* [What to do]: Return the records exactly, from the first line through the "RelationRemoved (type_name relation : string)" line.

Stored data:
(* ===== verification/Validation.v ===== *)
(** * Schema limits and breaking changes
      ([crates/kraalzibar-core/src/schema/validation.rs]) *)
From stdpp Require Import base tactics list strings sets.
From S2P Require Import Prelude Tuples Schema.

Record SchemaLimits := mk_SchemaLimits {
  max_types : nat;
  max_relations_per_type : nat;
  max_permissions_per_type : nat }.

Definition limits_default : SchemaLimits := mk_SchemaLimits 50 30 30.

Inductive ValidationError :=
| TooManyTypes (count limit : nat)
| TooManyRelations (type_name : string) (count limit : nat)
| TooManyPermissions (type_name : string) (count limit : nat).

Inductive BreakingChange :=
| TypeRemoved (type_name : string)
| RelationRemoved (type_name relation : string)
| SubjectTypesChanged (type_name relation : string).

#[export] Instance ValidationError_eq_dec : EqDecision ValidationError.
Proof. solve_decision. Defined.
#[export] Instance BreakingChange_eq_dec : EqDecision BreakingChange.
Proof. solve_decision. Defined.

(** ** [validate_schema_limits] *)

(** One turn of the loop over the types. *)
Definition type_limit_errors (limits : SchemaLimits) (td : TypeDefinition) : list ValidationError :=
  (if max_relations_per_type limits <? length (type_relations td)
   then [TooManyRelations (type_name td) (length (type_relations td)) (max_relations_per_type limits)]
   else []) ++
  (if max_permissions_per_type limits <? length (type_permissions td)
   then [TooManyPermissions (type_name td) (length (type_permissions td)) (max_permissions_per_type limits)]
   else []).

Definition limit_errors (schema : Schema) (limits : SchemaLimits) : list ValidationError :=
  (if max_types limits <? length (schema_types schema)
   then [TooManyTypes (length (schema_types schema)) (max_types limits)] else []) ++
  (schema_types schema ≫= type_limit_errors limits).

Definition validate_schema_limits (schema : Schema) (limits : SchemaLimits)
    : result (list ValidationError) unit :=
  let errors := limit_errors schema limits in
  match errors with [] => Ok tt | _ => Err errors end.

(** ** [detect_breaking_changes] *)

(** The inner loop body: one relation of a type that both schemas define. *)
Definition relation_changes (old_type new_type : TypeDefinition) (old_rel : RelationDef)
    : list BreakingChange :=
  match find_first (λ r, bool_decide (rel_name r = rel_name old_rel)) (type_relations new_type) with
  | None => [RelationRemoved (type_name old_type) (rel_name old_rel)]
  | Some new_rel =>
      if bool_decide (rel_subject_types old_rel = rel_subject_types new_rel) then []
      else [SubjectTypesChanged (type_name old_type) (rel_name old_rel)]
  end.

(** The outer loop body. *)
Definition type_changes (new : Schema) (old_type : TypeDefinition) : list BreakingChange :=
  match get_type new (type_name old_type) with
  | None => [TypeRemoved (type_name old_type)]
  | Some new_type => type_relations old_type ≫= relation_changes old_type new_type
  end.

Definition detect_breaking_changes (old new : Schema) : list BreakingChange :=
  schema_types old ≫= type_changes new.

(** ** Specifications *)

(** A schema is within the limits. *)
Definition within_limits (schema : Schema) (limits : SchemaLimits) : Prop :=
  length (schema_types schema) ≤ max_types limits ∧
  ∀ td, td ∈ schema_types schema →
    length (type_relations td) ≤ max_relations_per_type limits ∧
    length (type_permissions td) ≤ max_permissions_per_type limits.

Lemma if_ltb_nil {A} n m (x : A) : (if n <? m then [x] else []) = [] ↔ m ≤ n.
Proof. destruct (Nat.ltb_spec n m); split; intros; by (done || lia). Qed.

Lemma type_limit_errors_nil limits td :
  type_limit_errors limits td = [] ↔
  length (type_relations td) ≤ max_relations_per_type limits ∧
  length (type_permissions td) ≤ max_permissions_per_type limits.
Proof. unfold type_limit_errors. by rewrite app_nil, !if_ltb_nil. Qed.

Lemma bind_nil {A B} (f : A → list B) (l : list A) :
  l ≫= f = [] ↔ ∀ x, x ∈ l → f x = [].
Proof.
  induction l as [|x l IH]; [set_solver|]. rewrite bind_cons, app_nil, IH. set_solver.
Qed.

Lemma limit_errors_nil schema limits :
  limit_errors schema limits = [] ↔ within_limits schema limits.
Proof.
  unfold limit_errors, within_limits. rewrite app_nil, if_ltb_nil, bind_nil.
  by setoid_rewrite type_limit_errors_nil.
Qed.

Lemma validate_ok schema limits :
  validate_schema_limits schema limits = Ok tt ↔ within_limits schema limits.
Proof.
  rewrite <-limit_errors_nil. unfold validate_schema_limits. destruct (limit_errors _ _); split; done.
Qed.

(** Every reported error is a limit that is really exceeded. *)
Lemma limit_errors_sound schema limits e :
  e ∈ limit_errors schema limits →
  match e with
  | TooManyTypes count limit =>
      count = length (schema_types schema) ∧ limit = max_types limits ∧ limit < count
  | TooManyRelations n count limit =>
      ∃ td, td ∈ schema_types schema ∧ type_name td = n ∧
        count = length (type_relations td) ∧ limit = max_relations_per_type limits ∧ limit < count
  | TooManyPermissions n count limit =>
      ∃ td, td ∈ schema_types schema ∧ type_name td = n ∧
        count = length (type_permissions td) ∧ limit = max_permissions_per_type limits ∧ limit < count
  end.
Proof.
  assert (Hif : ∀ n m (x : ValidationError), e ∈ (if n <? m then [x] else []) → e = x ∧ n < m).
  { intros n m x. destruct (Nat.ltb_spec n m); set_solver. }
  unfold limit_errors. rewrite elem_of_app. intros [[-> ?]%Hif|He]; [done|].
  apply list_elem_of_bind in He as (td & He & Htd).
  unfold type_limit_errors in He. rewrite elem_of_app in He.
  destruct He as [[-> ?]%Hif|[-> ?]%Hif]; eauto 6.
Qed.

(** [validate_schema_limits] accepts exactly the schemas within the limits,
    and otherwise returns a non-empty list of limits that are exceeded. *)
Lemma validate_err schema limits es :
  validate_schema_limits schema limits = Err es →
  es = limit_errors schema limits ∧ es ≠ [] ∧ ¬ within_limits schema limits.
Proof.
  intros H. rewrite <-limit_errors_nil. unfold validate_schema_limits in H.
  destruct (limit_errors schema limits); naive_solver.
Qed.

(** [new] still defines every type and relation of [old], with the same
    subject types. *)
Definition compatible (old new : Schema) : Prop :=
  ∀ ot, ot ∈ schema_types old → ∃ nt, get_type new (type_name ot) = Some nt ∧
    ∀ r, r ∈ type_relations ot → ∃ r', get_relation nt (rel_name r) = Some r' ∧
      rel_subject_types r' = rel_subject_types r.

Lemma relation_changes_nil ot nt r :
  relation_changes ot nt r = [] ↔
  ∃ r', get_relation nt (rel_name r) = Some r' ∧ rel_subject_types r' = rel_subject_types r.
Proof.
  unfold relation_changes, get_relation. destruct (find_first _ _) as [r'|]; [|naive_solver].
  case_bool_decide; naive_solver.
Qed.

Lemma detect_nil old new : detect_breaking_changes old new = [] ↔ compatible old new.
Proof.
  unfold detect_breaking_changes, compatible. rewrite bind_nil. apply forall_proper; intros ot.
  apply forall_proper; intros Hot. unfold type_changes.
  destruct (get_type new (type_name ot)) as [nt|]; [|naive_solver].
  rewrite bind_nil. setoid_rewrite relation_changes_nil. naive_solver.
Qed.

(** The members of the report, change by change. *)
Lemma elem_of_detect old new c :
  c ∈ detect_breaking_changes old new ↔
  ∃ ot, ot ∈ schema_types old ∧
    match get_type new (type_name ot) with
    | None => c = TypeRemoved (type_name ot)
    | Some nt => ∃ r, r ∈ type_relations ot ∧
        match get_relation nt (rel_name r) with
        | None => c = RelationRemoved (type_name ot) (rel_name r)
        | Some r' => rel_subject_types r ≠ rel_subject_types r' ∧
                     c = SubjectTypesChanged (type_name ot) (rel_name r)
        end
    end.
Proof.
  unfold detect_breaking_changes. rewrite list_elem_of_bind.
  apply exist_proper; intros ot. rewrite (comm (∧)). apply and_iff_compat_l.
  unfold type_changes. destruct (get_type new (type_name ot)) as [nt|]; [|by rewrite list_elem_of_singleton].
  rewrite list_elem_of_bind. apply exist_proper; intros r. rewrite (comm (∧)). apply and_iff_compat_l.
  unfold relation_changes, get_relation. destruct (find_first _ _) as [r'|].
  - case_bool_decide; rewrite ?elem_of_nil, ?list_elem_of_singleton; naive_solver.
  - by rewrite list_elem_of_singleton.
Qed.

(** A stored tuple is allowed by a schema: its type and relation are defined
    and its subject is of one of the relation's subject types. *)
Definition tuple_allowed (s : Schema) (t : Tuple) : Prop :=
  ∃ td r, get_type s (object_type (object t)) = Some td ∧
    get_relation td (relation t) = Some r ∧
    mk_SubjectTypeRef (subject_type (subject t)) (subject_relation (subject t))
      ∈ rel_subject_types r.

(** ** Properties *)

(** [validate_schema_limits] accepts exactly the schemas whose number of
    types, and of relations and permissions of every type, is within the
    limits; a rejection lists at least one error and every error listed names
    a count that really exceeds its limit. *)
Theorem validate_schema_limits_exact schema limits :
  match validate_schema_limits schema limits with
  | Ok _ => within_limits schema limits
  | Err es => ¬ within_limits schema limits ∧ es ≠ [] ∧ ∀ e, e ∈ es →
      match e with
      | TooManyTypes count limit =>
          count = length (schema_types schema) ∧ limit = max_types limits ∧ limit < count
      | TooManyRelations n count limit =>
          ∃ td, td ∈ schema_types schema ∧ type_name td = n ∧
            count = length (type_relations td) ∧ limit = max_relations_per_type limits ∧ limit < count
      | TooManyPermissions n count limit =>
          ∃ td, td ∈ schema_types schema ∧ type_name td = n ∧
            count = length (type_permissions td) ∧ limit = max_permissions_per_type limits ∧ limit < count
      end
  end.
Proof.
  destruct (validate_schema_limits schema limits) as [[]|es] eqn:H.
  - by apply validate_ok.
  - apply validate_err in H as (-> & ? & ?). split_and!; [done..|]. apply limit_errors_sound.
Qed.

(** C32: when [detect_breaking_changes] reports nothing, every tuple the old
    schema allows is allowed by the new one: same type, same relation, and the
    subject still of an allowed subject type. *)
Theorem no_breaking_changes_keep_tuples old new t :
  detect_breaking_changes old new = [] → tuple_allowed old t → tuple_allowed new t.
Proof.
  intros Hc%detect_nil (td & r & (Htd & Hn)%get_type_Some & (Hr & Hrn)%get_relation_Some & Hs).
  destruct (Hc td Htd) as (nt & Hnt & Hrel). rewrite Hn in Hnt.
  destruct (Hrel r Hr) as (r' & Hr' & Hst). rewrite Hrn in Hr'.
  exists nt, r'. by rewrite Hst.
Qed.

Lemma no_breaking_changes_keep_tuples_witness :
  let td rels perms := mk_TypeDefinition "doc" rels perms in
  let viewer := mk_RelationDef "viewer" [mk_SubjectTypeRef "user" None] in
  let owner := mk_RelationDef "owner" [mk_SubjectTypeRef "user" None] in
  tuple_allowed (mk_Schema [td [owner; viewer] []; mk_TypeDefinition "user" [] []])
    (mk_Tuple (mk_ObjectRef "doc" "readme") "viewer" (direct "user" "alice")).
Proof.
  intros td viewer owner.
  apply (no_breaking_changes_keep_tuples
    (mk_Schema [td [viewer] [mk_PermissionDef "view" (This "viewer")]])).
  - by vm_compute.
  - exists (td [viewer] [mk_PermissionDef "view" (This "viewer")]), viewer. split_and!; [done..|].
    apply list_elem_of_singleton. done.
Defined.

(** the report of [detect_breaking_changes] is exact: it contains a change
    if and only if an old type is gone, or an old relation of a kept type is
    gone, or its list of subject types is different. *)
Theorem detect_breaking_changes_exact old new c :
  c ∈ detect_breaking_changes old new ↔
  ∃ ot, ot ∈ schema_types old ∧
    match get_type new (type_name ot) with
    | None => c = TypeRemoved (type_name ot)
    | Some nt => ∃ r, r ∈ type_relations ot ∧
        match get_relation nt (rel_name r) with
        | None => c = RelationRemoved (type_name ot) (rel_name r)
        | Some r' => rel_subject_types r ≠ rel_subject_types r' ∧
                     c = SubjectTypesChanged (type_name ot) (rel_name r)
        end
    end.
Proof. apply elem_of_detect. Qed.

* [Solution to this task]:
(* ===== verification/Validation.v ===== *)
(** * Schema limits and breaking changes
      ([crates/kraalzibar-core/src/schema/validation.rs]) *)
From stdpp Require Import base tactics list strings sets.
From S2P Require Import Prelude Tuples Schema.

Record SchemaLimits := mk_SchemaLimits {
  max_types : nat;
  max_relations_per_type : nat;
  max_permissions_per_type : nat }.

Definition limits_default : SchemaLimits := mk_SchemaLimits 50 30 30.

Inductive ValidationError :=
| TooManyTypes (count limit : nat)
| TooManyRelations (type_name : string) (count limit : nat)
| TooManyPermissions (type_name : string) (count limit : nat).

Inductive BreakingChange :=
| TypeRemoved (type_name : string)
| RelationRemoved (type_name relation : string)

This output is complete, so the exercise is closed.